Every pipeline produces four output channels:

- **output** -- main pipeline result
- **errors** -- rows that failed processing
- **stats** -- pipeline execution statistics (rows in/out, timing)
- **samples** -- reserved for sampling operators

```js
const result = await p.run({ inputFile: 'data.csv' })
console.log(result.statsText)   // {"rows_in": 1000, "rows_out": 42, ...}
```

### Pipeline from JSON

```js
const p = await loadRecipe({
  steps: [
    { op: 'codec.csv.decode', args: {} },
    { op: 'head', args: { n: 5 } },
    { op: 'codec.csv.encode', args: {} },
  ]
})
```

### Backend selection

The package automatically selects the best backend:

1. **N-API** (Node.js) -- native C addon, fastest, used when available
2. **WASM** (browsers/fallback) -- same C core compiled to WebAssembly, ~313 KB single-file
3. **DuckDB** (opt-in) -- SQL execution via `{ engine: 'duckdb' }`, requires `npm install duckdb`

```js
// Force WASM backend (e.g., for testing)
import createTranfi from 'tranfi/wasm'
const tf = await createTranfi()
```

## Architecture

The Node.js package wraps the same C11 core used by the CLI, Python, and WASM targets.

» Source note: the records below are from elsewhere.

(** X7: a snapshot that [json.Marshal] cannot produce is left out and
    nothing else changes: whatever the marshaller returns, the warnings are
    the same and the Providers are the same up to their snapshot, which is
    what the marshaller returned for the channel. *)
Theorem X7_backup_failure_is_silent
  (marshalA marshalB : Channel.t -> option string) (ch : Channel.t)
  (r : ExportResult.t) :
  snd (channelToProviders marshalA ch r) = snd (channelToProviders marshalB ch r)
  /\ map withoutOriginal (fst (channelToProviders marshalA ch r))
     = map withoutOriginal (fst (channelToProviders marshalB ch r))
  /\ Forall (fun p => Provider.Original p = marshalA ch)
       (fst (channelToProviders marshalA ch r)).
Proof.
  split; [now rewrite !channelToProviders_snd|].
  split.
  - rewrite !channelToProviders_fst.
    generalize (parseKeys (Channel.Key ch)) at 2 4 as keys.
    intros keys.
    change (map withoutOriginal) with (fmap (M := list) withoutOriginal).
    rewrite !fmap_imap. apply imap_ext. intros i key _.
    unfold compose. rewrite !keyProvider_eq. reflexivity.
  - apply Forall_lookup_2. intros i p Hp.
    now destruct (channelToProviders_lookup_inv _ _ _ _ _ Hp)
      as (key & _ & _ & _ & _ & _ & _ & _ & _ & Hor).
Qed.

(** *** The warnings of a channel, again *)

Lemma length_warningIf (c : bool) (w : string) :
  (length (warningIf c w) <= 1)%nat.
Proof. destruct c; cbn; lia. Qed.

Lemma warningIf_nil (c : bool) (w : string) :
  warningIf c w = [] <-> c = false.
Proof. destruct c; cbn; split; congruence. Qed.

Lemma Forall_warningIf (P : string -> Prop) (c : bool) (w : string) :
  P w -> Forall P (warningIf c w).
Proof. intros H. destruct c; cbn; repeat constructor. exact H. Qed.

Lemma addWarnings_id (r : ExportResult.t) (ws : list string) :
  addWarnings r ws = r <-> ws = [].
Proof.
  split; [|intros ->; apply addWarnings_nil].
  intros H. apply (f_equal ExportResult.Warnings) in H.
  cbn [addWarnings ExportResult.Warnings] in H.
  rewrite <- (app_nil_r (ExportResult.Warnings r)) in H at 2.
  now apply app_inv_head in H.
Qed.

Data flows through columnar batches with typed columns (`bool`, `int64`, `float64`, `string`, `date`, `timestamp`) and per-cell null bitmaps. All operators are streaming with bounded memory, except those that require full input (sort, unique, stats, tail, top, group-agg, frequency, pivot).